(* ===== verification/GroundhogOrder.v ===== *)
(** * The Groundhog executor in two orders

    Two runs of a block may reserve its transactions in different orders and visit
    Go maps in different orders. The attempts of the two runs agree up to the text
    of their errors, and so do the tables they fill. *)
From S2P Require Import Prelude GoStd GoJson Tx Block StateRoot Serial SerialProps WorkerPool Groundhog GroundhogProps.
Local Open Scope N_scope.
#[local] Opaque Sha256.sum256 sha256_hex Json.marshal.

(** ** Tables *)

Lemma at_key_perm k ms1 ms2 : ms1 ≡ₚ ms2 → at_key k ms1 ≡ₚ at_key k ms2.
Proof. intros Hp. unfold at_key. by rewrite Hp. Qed.

Lemma apply_mods_perm t ms1 ms2 o1 o2 :
  ms1 ≡ₚ ms2 → Forall mod_ok ms1 →
  apply_mods t ∅ ms1 = Some o1 → apply_mods t ∅ ms2 = Some o2 → o1 = o2.
Proof.
  intros Hp Hok H1 H2. apply map_eq. intros k.
  pose proof (proj1 (apply_mods_keys _ _ _ _) H1 k) as K1.
  pose proof (proj1 (apply_mods_keys _ _ _ _) H2 k) as K2. rewrite lookup_empty in K1, K2.
  eapply (key_run_perm t k); [by apply (at_key_perm k)|..|exact K1|exact K2].
  - apply Forall_forall. intros m Hm. apply list_elem_of_filter in Hm as [_ Hm]. rewrite Forall_forall in Hok. auto.
  - apply Forall_forall. intros m Hm. by apply list_elem_of_filter in Hm as [? _].
Qed.

(** ** Normalizing *)

Lemma insert_stable_perm x l : insert_stable x l ≡ₚ x :: l.
Proof.
  induction l as [|y l IH]; simpl; [done|]. destruct (mod_before y x); [|done].
  rewrite IH. apply Permutation_swap.
Qed.

Lemma sort_stable_perm l : sort_stable l ≡ₚ l.
Proof. induction l as [|x l IH]; simpl; [done|]. by rewrite insert_stable_perm, IH. Qed.

(** Two results that agree up to the error's text and the order. *)
Definition same_result (r1 r2 : string + list groundhogModification) : Prop :=
  match r1, r2 with
  | inl _, inl _ => True
  | inr l1, inr l2 => l1 ≡ₚ l2
  | _, _ => False
  end.

Lemma emit_ints_perm ints keys1 keys2 :
  keys1 ≡ₚ keys2 → same_result (emit_ints ints keys1) (emit_ints ints keys2).
Proof.
  intros Hp. induction Hp as [|k l1 l2 Hp IH|x y l|l1 l2 l3 H1 IH1 H2 IH2]; simpl; [done|..].
  - destruct (int_mods k _); [done|]. unfold same_result in *. repeat case_match; simplify_eq; try done.
    by rewrite IH.
  - destruct (int_mods x _), (int_mods y _), (emit_ints ints l); try done. simpl.
    rewrite !(assoc (++)). apply Permutation_app_tail, Permutation_app_comm.
  - unfold same_result in *. repeat case_match; simplify_eq; try done. by etrans.
Qed.

Lemma normalize_order (O1 O2 : MapOrder) input :
  same_result (@normalizeGroundhogModifications O1 input) (@normalizeGroundhogModifications O2 input).
Proof.
  unfold normalizeGroundhogModifications. destruct (normalize_all _ input) as [err|n]; [done|].
  assert (∀ V (m : gmap string V), @range_keys O1 V m ≡ₚ @range_keys O2 V m) as Hr.
  { intros V m. by rewrite !range_keys_perm. }
  pose proof (emit_ints_perm (nz_ints n) _ _ (Hr _ (nz_ints n))) as He. unfold same_result in *.
  destruct (emit_ints _ _), (emit_ints _ _); try done.
  rewrite !sort_stable_perm. apply Permutation_app; [done|]. apply Permutation_app_tail.
  by rewrite (Hr _ (nz_bytes n)).
Qed.

Lemma range_keys_defined `{MapOrder} {V} (m : gmap string V) : Forall (λ k, is_Some (m !! k)) (range_keys m).
Proof.
  rewrite range_keys_perm. apply Forall_fmap, Forall_forall. intros [k v] Hk.
  apply elem_of_map_to_list in Hk. by eexists.
Qed.

(** Byte values stay non-empty, the bases of integers keep a property, and the
    accumulated additions are [int64] values. *)
Section output.
Context (B : string → Z → Prop).

(** Balances are integers. *)
Definition balance_ok (m : groundhogModification) : Prop :=
  has_prefix (gm_Key m) "balance:" = true → gm_Kind m = groundhogIntegerAdd.

Definition mod_in (m : groundhogModification) : Prop :=
  (mod_ok m ∧ balance_ok m) ∧ (gm_Kind m = groundhogIntegerAdd → B (gm_Key m) (gm_BaseInt m)).
Definition mod_out (m : groundhogModification) : Prop :=
  (mod_ok m ∧ balance_ok m) ∧ (gm_Kind m = groundhogIntegerAdd → B (gm_Key m) (gm_BaseInt m) ∧ in_i64 (gm_Delta m)).

Definition accumulation_ok (key : string) (a : integerAccumulation) : Prop :=
  B key (ia_BaseInt a) ∧ in_i64 (ia_Positive a) ∧ in_i64 (ia_Negative a).

Definition normalizing_ok (n : normalizing) : Prop :=
  map_Forall accumulation_ok (nz_ints n) ∧
  map_Forall (λ _ m, (mod_ok m ∧ balance_ok m) ∧ gm_Kind m ≠ groundhogIntegerAdd) (nz_bytes n) ∧
  Forall (λ m, (mod_ok m ∧ balance_ok m) ∧ gm_Kind m ≠ groundhogIntegerAdd) (nz_others n).

Lemma add_int64_in a b r overflow : groundhogAddInt64 a b = (r, overflow) → in_i64 r.
Proof using Type.
  unfold groundhogAddInt64, i64_add. intros H. case_match; simplify_eq; [unfold in_i64, min_int64, max_int64; lia|].
  unfold in_i64, i64_wrap, min_int64, max_int64. pose proof (Z.mod_pos_bound (a + b + 2 ^ 63) (2 ^ 64)). lia.
Qed.

Lemma zero_in : in_i64 0.
Proof using Type. unfold in_i64, min_int64, max_int64. lia. Qed.

Lemma normalize_one_ok n m n' : normalizing_ok n → mod_in m → normalize_one n m = inr n' → normalizing_ok n'.
Proof using Type.
  intros (Hi & Hb & Ho) [Hm Hmb] H. unfold normalize_one in H.
  assert (gm_Kind m = groundhogIntegerAdd →
    accumulation_ok (gm_Key m) (default (MkAccumulation (gm_BaseInt m) 0 0) (nz_ints n !! gm_Key m))) as Hd.
  { intros Hk. destruct (nz_ints n !! gm_Key m) as [a|] eqn:E; simpl; [by eapply Hi|].
    split_and!; [by apply Hmb|apply zero_in..]. }
  destruct (gm_Kind m) eqn:Hk; [destruct (Hd eq_refl) as (? & ? & ?)|..];
    repeat case_match; simplify_eq; try done; split_and!; simpl; try done;
    try (apply Forall_app; split; [done|]; constructor; [|constructor]; rewrite Hk; by split);
    apply map_Forall_insert_2; try done; try (by rewrite Hk);
    split_and!; simpl; try done; by eapply add_int64_in.
Qed.

Lemma normalize_all_ok ms : ∀ n n', normalizing_ok n → Forall mod_in ms → normalize_all n ms = inr n' → normalizing_ok n'.
Proof using Type.
  induction ms as [|m ms IH]; intros n n' Hn Hms H; simpl in H; [by simplify_eq|].
  destruct (normalize_one n m) as [|n1] eqn:E; [done|]. apply Forall_cons in Hms as [Hm Hms].
  eapply IH; [|done..]. by eapply normalize_one_ok.
Qed.

Lemma int_mods_ok key a ms : accumulation_ok key a → int_mods key a = inr ms → Forall mod_out ms.
Proof using Type.
  unfold int_mods. intros (Hb & Hp & Hn) H. repeat (case_match; [done|]). simplify_eq.
  rewrite !Forall_app. repeat split; case_match; repeat constructor; try done; simpl;
    try apply Hn; try apply Hp; apply zero_in.
Qed.

Lemma emit_ints_ok ints keys : map_Forall accumulation_ok ints → Forall (λ k, is_Some (ints !! k)) keys →
  ∀ ms, emit_ints ints keys = inr ms → Forall mod_out ms.
Proof using Type.
  intros Hi. induction 1 as [|k keys [a Ek] _ IH]; intros ms H; simpl in H; [by simplify_eq|].
  destruct (int_mods k _) as [|ms1] eqn:E1; [done|]. destruct (emit_ints ints keys) as [|ms2]; [done|].
  simplify_eq. apply Forall_app. split; [|by apply IH]. eapply int_mods_ok; [|exact E1].
  rewrite Ek. by eapply Hi.
Qed.

Lemma normalize_ok `{MapOrder} input ms :
  Forall mod_in input → normalizeGroundhogModifications input = inr ms → Forall mod_out ms.
Proof using Type.
  intros Hi Hn. unfold normalizeGroundhogModifications in Hn.
  destruct (normalize_all _ input) as [|n] eqn:En; [done|].
  apply normalize_all_ok in En as (Hint & Hb & Ho); [|by split_and!; try apply map_Forall_empty|done].
  destruct (emit_ints _ _) as [|ints] eqn:Ei; [done|]. simplify_eq. rewrite sort_stable_perm, !Forall_app.
  assert (∀ m, (mod_ok m ∧ balance_ok m) ∧ gm_Kind m ≠ groundhogIntegerAdd → mod_out m) as Hout.
  { intros m [? ?]. split; [done|]. by intros. }
  split_and!; [by eapply emit_ints_ok; [..|exact Ei]; [|apply range_keys_defined]| |by eapply Forall_impl]. apply Forall_forall. intros m Hm.
  apply list_elem_of_omap in Hm as (k & _ & Hk). apply Hout. by eapply Hb.
Qed.

(** ** Attempts *)

Context (b : Block) (base : gmap string string).
Hypothesis B_parse : ∀ key, B key (groundhogParseInt (base_value b base key) 0).

Lemma access_mods_in item a ms :
  has_prefix (ai_Key a) "balance:" = false → access_mods item a (base_value b base (ai_Key a)) = inr ms → Forall mod_in ms.
Proof using B_parse.
  unfold access_mods. intros Hb H. repeat case_match; simplify_eq; repeat constructor; intros Hk; simpl in *;
    first [done | congruence | apply sha256_hex_nonempty | apply B_parse].
Qed.

Lemma interpret_accesses_in item accesses : ∀ reads mods reads' ms,
  Forall mod_in mods → interpret_accesses b base item accesses reads mods = (reads', inr ms) → Forall mod_in ms.
Proof using B_parse.
  induction accesses as [|a rest IH]; intros reads mods reads' ms Hm H; simpl in H; [by simplify_eq|].
  destruct (ai_Key a ≟ ""); [by eapply IH|]. destruct (_ || _) eqn:Ep; [by eapply IH|].
  destruct (access_mods item a _) as [|ms1] eqn:E; [done|]. eapply IH; [|exact H].
  apply Forall_app. split; [done|]. apply orb_false_iff in Ep as [Ep _]. apply orb_false_iff in Ep as [_ Ep].
  by eapply access_mods_in.
Qed.

Context (e : GroundhogExecutor).
Hypothesis B_initial : ∀ key, B key (groundhogParseInt (base_value b base key) (gh_DefaultInitialBalance e)).

Lemma interpret_transfer_in item reads ms :
  interpret_transfer e b base item = (reads, inr ms) → Forall mod_in ms.
Proof using B_parse B_initial.
  unfold interpret_transfer. intros H. repeat case_match; simplify_eq; repeat constructor; intros Hk; simpl in *;
    first [done | apply B_initial | apply B_parse].
Qed.

Lemma interpret_out `{MapOrder} index item :
  Forall mod_out (ga_Modifications (interpretTransaction e b base index item)).
Proof using B_parse B_initial.
  unfold interpretTransaction. destruct (_ || _); [constructor|].
  destruct (interpret_transfer e b base item) as [reads [|ms]] eqn:E1; [constructor|].
  destruct (interpret_accesses _ _ _ _ _ _) as [reads' [|ms']] eqn:E2; [constructor|].
  destruct (normalizeGroundhogModifications ms') as [|ms2] eqn:E3; [constructor|]. simpl.
  eapply normalize_ok; [|exact E3]. eapply interpret_accesses_in; [|exact E2].
  by eapply interpret_transfer_in.
Qed.
End output.

Lemma interpret_bytes `{MapOrder} e b base index item :
  Forall mod_ok (ga_Modifications (interpretTransaction e b base index item)).
Proof. eapply Forall_impl; [by apply (interpret_out (λ _ _, True))|]. by intros m [[? _] _]. Qed.

Lemma parse_int_in value fallback : in_i64 fallback → in_i64 (groundhogParseInt value fallback).
Proof.
  intros Hf. unfold groundhogParseInt. destruct (_ ≟ ""); [done|].
  destruct (parse_int value) as [n err] eqn:E. destruct err; try done. unfold parse_int in E.
  destruct (match value with String "-" _ => _ | _ => _ end) as [neg body].
  destruct (parse_uint body) as [un err]. change (2 ^ 63)%N with 9223372036854775808%N in E. unfold in_i64, min_int64, max_int64.
  destruct err; [|done|]; destruct neg; simpl in E;
    repeat match goal with E : (if ?c then _ else _) = _ |- _ => destruct c eqn:? end; simplify_eq;
    repeat match goal with
    | H : (_ <? _) = false |- _ => apply N.ltb_ge in H
    | H : (_ <=? _) = false |- _ => apply N.leb_gt in H
    end; lia.
Qed.

Definition int64_base (key : string) (z : Z) : Prop := in_i64 z.

Lemma interpret_ints `{MapOrder} e b base index item : in_i64 (gh_DefaultInitialBalance e) →
  Forall (mod_out int64_base) (ga_Modifications (interpretTransaction e b base index item)).
Proof. intros He. apply interpret_out; intros key; unfold int64_base; auto using parse_int_in, zero_in. Qed.

(** Attempts that agree up to the text of the error. *)
Definition attempts_alike (a1 a2 : groundhogAttempt) : Prop :=
  ga_Index a1 = ga_Index a2 ∧ ga_Tx a1 = ga_Tx a2 ∧ ga_Reads a1 = ga_Reads a2 ∧
  ga_Modifications a1 ≡ₚ ga_Modifications a2 ∧
  (ga_TerminalError a1 = "" ↔ ga_TerminalError a2 = "").

Lemma normalize_all_error ms : ∀ n err, normalize_all n ms = inl err → err ≠ "".
Proof.
  induction ms as [|m ms IH]; intros n err H; simpl in H; [done|].
  destruct (normalize_one n m) as [e|] eqn:E; [|by eapply IH]. simplify_eq.
  unfold normalize_one in E. repeat case_match; by simplify_eq.
Qed.

Lemma emit_ints_error ints keys : ∀ err, emit_ints ints keys = inl err → err ≠ "".
Proof.
  induction keys as [|k keys IH]; intros err H; simpl in H; [done|].
  destruct (int_mods k _) as [e|] eqn:E.
  - simplify_eq. unfold int_mods in E. repeat case_match; by simplify_eq.
  - destruct (emit_ints ints keys) eqn:E2; [|done]. simplify_eq. by eapply IH.
Qed.

Lemma normalize_error `{MapOrder} ms err : normalizeGroundhogModifications ms = inl err → err ≠ "".
Proof.
  unfold normalizeGroundhogModifications. destruct (normalize_all _ ms) as [e|n] eqn:E.
  - intros H'. simplify_eq. by eapply normalize_all_error.
  - destruct (emit_ints _ _) eqn:E2; [|done]. intros H'. simplify_eq. by eapply emit_ints_error.
Qed.

Lemma interpret_alike (O1 O2 : MapOrder) e b base index item :
  attempts_alike (@interpretTransaction O1 e b base index item) (@interpretTransaction O2 e b base index item).
Proof.
  unfold interpretTransaction. destruct (_ || _); [done|].
  destruct (interpret_transfer e b base item) as [reads [|ms]]; [done|].
  destruct (interpret_accesses _ _ _ _ _ _) as [reads' [|ms']]; [done|].
  pose proof (normalize_order O1 O2 ms') as Hn. unfold same_result in Hn.
  destruct (@normalizeGroundhogModifications O1 ms') as [err1|ms1] eqn:E1,
    (@normalizeGroundhogModifications O2 ms') as [err2|ms2] eqn:E2; try done.
  apply normalize_error in E1, E2. split_and!; try done.
Qed.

# Exercise aim
Filter the listing above for lines with the word "MapOrder", and copy each one you find.

# Solution for this task
Lemma normalize_order (O1 O2 : MapOrder) input :
Lemma range_keys_defined `{MapOrder} {V} (m : gmap string V) : Forall (λ k, is_Some (m !! k)) (range_keys m).
Lemma normalize_ok `{MapOrder} input ms :
Lemma interpret_out `{MapOrder} index item :
Lemma interpret_bytes `{MapOrder} e b base index item :
Lemma interpret_ints `{MapOrder} e b base index item : in_i64 (gh_DefaultInitialBalance e) →
Lemma normalize_error `{MapOrder} ms err : normalizeGroundhogModifications ms = inl err → err ≠ "".
Lemma interpret_alike (O1 O2 : MapOrder) e b base index item :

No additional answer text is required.